Excerpted data:
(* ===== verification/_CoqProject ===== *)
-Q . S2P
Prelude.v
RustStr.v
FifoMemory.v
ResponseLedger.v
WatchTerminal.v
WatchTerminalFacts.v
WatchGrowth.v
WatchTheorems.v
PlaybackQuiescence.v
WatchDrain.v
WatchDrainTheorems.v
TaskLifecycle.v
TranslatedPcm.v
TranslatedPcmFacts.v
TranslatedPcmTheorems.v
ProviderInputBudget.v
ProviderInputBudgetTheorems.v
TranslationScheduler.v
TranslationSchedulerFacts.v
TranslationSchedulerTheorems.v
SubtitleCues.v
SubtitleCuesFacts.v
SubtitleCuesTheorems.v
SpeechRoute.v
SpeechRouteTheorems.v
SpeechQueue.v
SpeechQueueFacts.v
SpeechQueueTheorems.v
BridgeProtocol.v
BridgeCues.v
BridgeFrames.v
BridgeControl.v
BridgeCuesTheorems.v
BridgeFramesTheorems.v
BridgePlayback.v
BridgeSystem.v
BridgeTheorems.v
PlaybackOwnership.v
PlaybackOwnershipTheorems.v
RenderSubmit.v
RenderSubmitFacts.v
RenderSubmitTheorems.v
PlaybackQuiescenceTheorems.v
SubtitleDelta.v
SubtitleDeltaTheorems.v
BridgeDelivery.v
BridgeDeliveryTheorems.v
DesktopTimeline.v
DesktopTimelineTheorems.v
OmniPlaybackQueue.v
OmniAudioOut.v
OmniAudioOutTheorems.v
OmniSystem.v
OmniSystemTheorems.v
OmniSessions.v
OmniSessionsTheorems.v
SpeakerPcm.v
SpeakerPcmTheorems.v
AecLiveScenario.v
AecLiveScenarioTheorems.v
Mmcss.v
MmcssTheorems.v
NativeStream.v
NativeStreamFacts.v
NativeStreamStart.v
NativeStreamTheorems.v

--

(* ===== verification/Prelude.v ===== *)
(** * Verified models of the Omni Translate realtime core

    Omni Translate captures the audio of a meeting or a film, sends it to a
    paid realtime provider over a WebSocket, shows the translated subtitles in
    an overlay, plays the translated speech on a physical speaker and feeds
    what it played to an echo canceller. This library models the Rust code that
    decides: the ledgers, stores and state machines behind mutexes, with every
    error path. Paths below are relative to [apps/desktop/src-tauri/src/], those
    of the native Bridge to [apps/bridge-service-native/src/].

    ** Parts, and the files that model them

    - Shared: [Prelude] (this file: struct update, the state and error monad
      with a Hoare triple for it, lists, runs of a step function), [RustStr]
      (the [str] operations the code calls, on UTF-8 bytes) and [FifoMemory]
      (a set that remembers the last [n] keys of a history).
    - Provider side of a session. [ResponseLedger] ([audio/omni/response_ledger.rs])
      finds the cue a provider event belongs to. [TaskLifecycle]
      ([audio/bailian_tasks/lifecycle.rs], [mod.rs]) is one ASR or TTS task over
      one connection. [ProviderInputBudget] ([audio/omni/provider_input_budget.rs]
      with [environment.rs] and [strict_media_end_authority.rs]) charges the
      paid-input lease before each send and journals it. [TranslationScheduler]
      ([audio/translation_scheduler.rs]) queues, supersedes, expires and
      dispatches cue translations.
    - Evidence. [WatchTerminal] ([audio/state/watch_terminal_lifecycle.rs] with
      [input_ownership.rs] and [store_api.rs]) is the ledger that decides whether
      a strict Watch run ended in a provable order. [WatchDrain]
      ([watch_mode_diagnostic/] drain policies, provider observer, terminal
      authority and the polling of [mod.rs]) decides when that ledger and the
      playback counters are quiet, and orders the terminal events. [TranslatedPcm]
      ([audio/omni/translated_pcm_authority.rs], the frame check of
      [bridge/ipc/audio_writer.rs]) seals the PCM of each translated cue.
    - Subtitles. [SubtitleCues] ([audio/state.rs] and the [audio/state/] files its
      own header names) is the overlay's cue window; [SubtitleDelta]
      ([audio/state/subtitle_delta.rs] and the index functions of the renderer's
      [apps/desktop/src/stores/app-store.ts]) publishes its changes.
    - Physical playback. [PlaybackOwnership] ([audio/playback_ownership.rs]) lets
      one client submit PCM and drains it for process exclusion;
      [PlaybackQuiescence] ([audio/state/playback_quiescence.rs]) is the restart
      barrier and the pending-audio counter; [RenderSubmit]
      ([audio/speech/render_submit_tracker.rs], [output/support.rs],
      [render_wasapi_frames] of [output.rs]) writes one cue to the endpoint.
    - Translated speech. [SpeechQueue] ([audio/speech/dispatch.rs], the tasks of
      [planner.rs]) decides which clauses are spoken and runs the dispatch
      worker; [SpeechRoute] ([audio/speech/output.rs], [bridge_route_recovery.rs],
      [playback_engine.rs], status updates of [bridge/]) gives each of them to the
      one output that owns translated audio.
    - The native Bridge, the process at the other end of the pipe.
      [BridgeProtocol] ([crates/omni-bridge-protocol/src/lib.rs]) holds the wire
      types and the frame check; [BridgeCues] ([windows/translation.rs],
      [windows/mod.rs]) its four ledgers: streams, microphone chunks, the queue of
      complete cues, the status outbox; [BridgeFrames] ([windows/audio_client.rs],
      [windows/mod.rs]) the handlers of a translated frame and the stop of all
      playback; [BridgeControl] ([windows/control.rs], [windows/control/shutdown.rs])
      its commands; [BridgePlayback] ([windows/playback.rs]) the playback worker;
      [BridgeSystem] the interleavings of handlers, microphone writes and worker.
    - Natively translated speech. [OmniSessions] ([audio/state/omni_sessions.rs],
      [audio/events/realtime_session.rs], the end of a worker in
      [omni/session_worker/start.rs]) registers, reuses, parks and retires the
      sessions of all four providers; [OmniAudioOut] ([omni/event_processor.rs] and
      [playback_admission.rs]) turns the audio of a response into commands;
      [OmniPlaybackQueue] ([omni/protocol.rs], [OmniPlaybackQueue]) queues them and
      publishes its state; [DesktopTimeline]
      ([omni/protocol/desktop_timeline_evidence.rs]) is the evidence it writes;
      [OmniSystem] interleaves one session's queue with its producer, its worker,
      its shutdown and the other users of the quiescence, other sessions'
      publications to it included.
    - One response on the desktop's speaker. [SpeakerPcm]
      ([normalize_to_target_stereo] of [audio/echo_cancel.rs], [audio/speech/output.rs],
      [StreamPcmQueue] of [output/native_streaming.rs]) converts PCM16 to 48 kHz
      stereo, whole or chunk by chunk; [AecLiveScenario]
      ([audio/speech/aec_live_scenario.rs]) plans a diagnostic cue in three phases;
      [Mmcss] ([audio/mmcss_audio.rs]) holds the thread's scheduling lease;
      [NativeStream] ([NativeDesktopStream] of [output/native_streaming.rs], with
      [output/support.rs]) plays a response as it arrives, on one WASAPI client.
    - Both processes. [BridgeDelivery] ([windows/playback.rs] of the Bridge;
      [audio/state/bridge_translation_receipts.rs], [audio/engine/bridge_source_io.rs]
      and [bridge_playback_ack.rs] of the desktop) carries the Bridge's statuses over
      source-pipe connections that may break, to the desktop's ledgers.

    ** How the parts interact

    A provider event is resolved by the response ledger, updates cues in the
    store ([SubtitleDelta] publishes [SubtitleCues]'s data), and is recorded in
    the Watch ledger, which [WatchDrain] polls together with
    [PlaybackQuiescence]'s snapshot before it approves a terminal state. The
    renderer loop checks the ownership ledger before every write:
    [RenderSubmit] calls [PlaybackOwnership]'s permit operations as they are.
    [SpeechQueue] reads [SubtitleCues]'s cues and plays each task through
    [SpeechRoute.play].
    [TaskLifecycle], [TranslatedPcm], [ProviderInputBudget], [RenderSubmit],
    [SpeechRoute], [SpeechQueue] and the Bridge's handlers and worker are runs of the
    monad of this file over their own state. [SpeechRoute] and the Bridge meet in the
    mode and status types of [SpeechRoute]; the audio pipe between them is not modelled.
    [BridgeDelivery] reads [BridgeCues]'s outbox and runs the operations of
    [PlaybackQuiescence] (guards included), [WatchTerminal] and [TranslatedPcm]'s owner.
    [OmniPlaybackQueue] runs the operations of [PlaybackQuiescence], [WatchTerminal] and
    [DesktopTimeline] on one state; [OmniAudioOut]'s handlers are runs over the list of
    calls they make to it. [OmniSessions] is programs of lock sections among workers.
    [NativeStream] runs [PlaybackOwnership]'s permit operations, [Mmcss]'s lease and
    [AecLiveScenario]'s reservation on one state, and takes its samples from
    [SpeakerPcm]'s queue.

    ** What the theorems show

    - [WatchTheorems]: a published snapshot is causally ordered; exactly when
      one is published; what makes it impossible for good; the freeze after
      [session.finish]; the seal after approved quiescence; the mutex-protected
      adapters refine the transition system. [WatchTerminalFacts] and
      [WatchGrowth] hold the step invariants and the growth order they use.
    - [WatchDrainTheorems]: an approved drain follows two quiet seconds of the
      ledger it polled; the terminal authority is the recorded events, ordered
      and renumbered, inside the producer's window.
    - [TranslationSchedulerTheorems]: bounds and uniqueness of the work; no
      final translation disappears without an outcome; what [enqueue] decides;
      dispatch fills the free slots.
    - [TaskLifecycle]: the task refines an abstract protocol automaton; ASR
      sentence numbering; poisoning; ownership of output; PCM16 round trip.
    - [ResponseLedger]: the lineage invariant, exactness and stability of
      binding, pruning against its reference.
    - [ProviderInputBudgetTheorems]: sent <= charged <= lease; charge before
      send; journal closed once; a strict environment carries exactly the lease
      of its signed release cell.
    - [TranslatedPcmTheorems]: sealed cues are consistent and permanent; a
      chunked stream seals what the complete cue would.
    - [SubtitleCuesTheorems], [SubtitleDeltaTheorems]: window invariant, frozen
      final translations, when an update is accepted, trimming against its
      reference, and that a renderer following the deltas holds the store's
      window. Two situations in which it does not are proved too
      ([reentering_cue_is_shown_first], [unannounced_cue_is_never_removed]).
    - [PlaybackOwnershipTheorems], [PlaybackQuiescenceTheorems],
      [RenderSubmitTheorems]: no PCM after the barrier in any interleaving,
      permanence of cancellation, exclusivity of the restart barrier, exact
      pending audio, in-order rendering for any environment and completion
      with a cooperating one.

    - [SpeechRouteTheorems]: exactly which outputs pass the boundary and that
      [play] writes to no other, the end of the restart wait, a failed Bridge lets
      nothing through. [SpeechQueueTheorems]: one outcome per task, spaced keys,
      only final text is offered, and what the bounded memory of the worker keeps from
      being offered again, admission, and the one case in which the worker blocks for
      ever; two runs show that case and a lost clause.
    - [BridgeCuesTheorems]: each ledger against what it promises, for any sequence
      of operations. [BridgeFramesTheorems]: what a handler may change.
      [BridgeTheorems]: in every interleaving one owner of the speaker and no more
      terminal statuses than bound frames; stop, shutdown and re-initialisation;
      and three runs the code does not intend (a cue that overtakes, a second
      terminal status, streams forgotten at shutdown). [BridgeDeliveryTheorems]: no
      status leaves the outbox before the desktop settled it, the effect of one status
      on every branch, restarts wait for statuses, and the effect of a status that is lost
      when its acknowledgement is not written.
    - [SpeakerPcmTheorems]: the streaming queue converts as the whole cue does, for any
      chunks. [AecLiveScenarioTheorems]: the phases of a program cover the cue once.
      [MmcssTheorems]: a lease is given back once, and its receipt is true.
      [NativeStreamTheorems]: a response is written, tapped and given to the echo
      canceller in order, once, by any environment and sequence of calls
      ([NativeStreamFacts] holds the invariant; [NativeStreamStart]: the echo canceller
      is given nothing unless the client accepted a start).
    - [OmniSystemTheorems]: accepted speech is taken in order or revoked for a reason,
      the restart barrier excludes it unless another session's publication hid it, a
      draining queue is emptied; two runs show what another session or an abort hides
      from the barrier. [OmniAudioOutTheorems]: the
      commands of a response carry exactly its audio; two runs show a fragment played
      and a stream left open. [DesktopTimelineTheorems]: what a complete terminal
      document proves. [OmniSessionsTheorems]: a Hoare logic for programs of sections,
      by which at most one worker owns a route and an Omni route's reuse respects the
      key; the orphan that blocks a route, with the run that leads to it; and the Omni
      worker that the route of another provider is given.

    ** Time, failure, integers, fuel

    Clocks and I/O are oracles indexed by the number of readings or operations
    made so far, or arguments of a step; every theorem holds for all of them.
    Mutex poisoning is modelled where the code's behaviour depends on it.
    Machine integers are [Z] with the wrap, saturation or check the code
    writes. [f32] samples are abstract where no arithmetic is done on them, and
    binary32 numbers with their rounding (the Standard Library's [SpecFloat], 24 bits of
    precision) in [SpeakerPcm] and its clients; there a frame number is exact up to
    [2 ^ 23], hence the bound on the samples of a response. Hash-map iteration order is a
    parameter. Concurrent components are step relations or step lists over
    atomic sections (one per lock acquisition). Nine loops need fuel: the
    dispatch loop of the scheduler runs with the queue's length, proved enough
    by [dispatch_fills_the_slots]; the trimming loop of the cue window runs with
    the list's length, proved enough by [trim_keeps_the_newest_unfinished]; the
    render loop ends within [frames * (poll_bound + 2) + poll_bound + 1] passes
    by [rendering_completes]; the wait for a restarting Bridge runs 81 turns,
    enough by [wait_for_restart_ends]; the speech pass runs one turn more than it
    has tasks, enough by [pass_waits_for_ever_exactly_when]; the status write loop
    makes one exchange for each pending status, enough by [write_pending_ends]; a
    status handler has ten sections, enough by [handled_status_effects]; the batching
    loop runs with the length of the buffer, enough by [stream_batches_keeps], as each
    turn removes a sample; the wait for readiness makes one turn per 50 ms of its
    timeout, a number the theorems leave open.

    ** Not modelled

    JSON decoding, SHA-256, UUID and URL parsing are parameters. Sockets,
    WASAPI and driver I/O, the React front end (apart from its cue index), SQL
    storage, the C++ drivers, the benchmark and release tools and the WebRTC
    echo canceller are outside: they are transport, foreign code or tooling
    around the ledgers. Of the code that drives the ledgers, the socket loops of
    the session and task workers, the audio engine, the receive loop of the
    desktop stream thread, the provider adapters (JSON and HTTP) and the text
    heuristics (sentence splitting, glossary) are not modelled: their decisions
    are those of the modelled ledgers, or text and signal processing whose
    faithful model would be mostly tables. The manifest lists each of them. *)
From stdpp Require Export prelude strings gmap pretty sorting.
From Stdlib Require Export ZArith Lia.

What you will do: From the listing above, return the lines starting at the one with "PlaybackQuiescence.v" and ending at the one with "SubtitleCues.v", both kept, exactly as they appear and nothing more.

Result of this task:
PlaybackQuiescence.v
WatchDrain.v
WatchDrainTheorems.v
TaskLifecycle.v
TranslatedPcm.v
TranslatedPcmFacts.v
TranslatedPcmTheorems.v
ProviderInputBudget.v
ProviderInputBudgetTheorems.v
TranslationScheduler.v
TranslationSchedulerFacts.v
TranslationSchedulerTheorems.v
SubtitleCues.v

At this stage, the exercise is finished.